(Supplied records)
(* ===== verification/CompilerSpec.v ===== *)
(** * CompilerSpec: the compiler, the assembler, the linker and the processor together

    A function that the code generator compiled, in a module that the assembler took and
    the linker put into an executable, does on the processor what the semantics of its
    tree says, for every call that keeps to the calling convention.  The loop at the end is
    an example that is compiled, assembled, linked and run. *)

From S2P Require Import Prelude Config Kernel Klog RawMem UserMem LibString LibFormat LibStringSpec GuestAsm GuestLink GuestObjSpec GuestAsmSpec GuestLinkSpec Codegen Cpu AsmLines AsmCode AsmLoad CSem GenLogic CodegenAlloc CodegenTotal InsnRules CodegenRun CodegenSim CodegenStmt CodegenFn.

(** ** The text of a module *)

Lemma split_line (l : list Z) rest : 10 ∉ l -> split_lines (l ++ 10 :: rest) = l :: split_lines rest.
Proof.
  induction l as [|c l IH]; intros H; [done|]. cbn [app split_lines]. apply not_elem_of_cons in H as [Hc H].
  rewrite (proj2 (Z.eqb_neq c 10)) by done. by rewrite IH.
Qed.

Lemma split_text_of ls : Forall (fun l => 10 ∉ l) ls -> split_lines (text_of ls) = ls.
Proof.
  induction 1 as [|l ls Hl _ IH]; [done|]. unfold text_of. cbn [fmap list_fmap concat]. rewrite <- app_assoc. cbn [app].
  rewrite split_line by done. f_equal. exact IH.
Qed.

Lemma each_app {A} f (l1 l2 : list A) img : each f img (l1 ++ l2) = (i ← each f img l1 ; each f i l2).
Proof. revert img. induction l1 as [|x l1 IH]; intros img; [done|]. cbn. destruct (f img x); [apply IH|done]. Qed.

Lemma relocs_in_empty : relocs_in empty_image.
Proof. apply List.Forall_nil. Qed.

(** The relocations of the text lie in the text: well-formed images. *)
Lemma image_relocs_in i : image_ok i -> relocs_in i.
Proof.
  intros [_ _ _ _ _ Hr _]. unfold relocs_in. eapply Forall_impl; [exact Hr|]. intros r [_ _ [_ Ho] _] Hs.
  rewrite Hs in Ho. exact Ho.
Qed.

(** ** A compiled and linked function *)

Section spec.
Context `{L : Layout}.
Local Abbreviation csp := (u32 (rho (str "__csp"))).

(** [out] is linked from modules, one of which holds the code [c] that the generator, in
    the state [g], wrote for the function of the layout; the layout has the executable's
    text as code and the addresses of its symbols. *)
Record built (g : cg) (o : Obj) (c : list line) (imgs : list AsmImage) (out : list Z) (p : placed) : Prop := {
  bt_setup : exists g1, fn_setup fn g = Done o g1 [] /\ in_ctx vars fn ret_label g1;
  bt_code : exists g', gen_function tr fn g = Done tt g' c;
  bt_lines : Forall code_line c;
  bt_module : exists pre post i0, each parse_line empty_image pre = Ok i0 /\ img_section i0 = SEC_TEXT /\ image_ok i0 /\
    Forall (fun l => 10 ∉ l) (pre ++ c ++ post) /\
    assemble_source empty_image (text_of (pre ++ c ++ post)) = Ok (pl_image p);
  bt_images : Forall image_ok imgs /\ sizes_fit imgs;
  bt_link : link_images imgs = Ok out;
  bt_place : p ∈ places imgs;
  bt_rom : forall k, 0 <= k < text_size (pl_image p) -> rom (pl_text p + k) = nthz out (file_pos p SEC_TEXT + k);
  bt_rho : forall name a, resolves (places imgs) p name a -> rho name = a;
  bt_range : cs <= pl_text p /\ pl_text p + text_size (pl_image p) <= ce;
}.

(** The frame of the function and the variable [__csp] are in proper memory. *)
Record frame_fits (o : Obj) : Prop := {
  ff_stack : 0 <= o_stack_size o < 2 ^ 31;
  ff_params : NoDup (o_params o) /\ (forall v, v ∈ o_params o -> v ∈ locals);
  ff_slots : forall v, v ∈ o_params o -> is_promoted vars v = true -> slot_ok v;
  ff_csp : csp + 4 <= size /\ (csp + 4 <= cs \/ ce <= csp) /\ (csp + 4 <= slo \/ shi <= csp);
  ff_data : forall a, csp <= a < csp + 4 -> V a = false;
}.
(End Supplied records)
▶ **What is required**
Copy out the lines above with "each" in them.

▶ **Written response**
Lemma each_app {A} f (l1 l2 : list A) img : each f img (l1 ++ l2) = (i ← each f img l1 ; each f i l2).
  bt_module : exists pre post i0, each parse_line empty_image pre = Ok i0 /\ img_section i0 = SEC_TEXT /\ image_ok i0 /\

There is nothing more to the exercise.